— The data —
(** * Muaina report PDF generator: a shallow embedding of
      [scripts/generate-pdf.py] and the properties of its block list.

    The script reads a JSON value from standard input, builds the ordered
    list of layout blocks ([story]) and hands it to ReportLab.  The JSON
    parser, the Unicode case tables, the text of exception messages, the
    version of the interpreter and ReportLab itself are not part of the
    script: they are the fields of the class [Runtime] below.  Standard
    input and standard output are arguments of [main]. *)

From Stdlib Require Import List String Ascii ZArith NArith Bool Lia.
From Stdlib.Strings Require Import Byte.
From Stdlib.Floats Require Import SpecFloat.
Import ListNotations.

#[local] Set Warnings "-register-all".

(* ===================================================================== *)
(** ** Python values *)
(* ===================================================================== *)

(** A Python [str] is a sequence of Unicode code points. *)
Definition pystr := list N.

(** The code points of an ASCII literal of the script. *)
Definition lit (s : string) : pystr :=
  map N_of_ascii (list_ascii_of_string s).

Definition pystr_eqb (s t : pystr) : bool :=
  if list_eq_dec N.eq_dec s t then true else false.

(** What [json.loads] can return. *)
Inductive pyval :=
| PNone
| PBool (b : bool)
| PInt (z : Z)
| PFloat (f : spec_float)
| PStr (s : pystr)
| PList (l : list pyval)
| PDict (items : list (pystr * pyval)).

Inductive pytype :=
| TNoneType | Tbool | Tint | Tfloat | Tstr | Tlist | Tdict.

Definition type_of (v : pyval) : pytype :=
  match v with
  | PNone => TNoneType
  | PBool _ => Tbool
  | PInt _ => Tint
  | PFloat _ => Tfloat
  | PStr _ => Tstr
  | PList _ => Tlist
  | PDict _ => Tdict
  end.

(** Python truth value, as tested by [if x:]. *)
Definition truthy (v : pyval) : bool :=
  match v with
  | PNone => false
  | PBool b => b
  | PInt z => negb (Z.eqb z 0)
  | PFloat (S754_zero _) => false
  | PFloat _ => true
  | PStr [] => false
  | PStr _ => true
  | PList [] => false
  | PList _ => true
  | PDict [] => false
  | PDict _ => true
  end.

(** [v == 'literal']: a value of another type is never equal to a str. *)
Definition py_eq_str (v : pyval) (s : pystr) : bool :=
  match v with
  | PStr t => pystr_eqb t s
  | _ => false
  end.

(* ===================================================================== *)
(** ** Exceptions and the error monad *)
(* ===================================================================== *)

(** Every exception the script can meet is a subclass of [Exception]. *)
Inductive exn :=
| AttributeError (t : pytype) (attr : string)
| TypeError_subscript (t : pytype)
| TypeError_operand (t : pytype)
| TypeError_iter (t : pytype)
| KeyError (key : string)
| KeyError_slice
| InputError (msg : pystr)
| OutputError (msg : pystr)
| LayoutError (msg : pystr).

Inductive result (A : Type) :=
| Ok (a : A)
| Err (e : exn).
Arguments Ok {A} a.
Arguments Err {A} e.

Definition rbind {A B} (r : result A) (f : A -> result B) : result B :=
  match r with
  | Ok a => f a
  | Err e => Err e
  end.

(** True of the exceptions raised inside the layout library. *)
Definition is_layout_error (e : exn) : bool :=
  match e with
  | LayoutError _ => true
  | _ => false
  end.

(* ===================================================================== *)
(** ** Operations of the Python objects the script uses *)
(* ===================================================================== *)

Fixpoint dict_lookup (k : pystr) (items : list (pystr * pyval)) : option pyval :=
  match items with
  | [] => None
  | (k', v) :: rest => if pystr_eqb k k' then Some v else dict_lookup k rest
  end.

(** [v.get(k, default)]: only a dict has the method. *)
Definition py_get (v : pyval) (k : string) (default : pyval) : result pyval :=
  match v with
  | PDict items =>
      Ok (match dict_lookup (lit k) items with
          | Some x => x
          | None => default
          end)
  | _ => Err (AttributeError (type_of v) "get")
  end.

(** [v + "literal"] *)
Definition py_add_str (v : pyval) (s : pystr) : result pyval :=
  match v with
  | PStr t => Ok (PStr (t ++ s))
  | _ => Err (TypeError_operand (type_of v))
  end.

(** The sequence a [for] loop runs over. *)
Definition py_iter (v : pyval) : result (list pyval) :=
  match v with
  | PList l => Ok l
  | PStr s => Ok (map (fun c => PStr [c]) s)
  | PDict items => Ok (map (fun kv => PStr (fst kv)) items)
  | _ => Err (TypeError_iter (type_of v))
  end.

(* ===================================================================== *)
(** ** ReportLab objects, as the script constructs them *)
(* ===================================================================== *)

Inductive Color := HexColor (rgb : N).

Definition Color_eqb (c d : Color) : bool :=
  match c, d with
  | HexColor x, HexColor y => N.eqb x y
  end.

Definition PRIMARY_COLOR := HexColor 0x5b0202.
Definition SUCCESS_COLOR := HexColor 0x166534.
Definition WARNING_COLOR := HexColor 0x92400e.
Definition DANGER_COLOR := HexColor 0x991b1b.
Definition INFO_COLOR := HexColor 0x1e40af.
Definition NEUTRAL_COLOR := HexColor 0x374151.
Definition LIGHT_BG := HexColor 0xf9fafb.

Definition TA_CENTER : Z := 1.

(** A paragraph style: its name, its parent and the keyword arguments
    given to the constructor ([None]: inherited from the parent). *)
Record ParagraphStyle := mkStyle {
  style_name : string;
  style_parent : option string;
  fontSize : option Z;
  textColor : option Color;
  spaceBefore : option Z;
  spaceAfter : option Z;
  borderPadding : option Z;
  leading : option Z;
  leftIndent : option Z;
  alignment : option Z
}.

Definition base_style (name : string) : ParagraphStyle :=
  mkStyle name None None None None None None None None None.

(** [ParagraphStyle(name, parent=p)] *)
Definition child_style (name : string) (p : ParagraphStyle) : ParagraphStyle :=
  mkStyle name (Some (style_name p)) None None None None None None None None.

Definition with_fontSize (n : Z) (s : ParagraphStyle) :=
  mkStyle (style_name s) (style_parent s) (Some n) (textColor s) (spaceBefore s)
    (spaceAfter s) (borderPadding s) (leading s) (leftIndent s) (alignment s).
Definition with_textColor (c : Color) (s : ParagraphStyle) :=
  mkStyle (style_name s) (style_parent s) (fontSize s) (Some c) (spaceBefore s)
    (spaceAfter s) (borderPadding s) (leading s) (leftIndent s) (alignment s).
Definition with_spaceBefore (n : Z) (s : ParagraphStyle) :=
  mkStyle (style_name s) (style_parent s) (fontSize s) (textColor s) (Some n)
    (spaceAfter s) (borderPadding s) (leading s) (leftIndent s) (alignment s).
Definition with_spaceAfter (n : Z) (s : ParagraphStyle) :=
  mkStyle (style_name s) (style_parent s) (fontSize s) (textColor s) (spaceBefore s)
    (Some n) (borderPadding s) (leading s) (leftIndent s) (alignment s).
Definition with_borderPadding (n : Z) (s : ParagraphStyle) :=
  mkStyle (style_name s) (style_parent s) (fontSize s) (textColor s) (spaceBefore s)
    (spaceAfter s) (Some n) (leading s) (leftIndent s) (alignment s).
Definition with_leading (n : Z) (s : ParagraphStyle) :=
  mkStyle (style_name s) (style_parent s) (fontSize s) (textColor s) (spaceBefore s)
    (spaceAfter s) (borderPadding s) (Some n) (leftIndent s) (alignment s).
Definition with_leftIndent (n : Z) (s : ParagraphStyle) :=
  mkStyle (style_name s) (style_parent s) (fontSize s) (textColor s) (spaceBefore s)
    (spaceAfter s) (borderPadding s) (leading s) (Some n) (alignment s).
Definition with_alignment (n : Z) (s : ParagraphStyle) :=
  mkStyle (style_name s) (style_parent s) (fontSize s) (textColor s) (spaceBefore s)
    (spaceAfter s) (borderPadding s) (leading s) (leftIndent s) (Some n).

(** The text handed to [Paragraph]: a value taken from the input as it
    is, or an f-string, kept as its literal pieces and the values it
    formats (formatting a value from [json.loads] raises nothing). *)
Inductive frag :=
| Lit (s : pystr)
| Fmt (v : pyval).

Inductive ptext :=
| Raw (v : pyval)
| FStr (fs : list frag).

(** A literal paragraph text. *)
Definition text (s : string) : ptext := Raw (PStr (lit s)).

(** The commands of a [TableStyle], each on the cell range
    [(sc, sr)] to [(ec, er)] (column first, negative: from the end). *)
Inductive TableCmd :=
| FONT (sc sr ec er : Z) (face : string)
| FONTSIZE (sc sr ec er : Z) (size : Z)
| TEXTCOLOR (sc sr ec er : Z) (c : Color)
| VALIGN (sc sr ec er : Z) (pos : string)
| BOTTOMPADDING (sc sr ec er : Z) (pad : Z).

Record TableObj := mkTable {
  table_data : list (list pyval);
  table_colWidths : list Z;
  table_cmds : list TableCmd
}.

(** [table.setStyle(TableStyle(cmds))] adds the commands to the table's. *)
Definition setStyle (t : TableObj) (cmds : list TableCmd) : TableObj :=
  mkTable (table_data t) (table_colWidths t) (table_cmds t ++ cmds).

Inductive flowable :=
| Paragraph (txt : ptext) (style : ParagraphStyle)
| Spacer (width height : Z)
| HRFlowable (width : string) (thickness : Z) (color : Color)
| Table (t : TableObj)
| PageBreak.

— Problem to solve —
Considering only the material above, set down every line from the one with "From Stdlib Require" to the one with "(** ** Python values *)", inclusive, exactly as written.

— Answer to this exercise —
From Stdlib Require Import List String Ascii ZArith NArith Bool Lia.
From Stdlib.Strings Require Import Byte.
From Stdlib.Floats Require Import SpecFloat.
Import ListNotations.

#[local] Set Warnings "-register-all".

(* ===================================================================== *)
(** ** Python values *)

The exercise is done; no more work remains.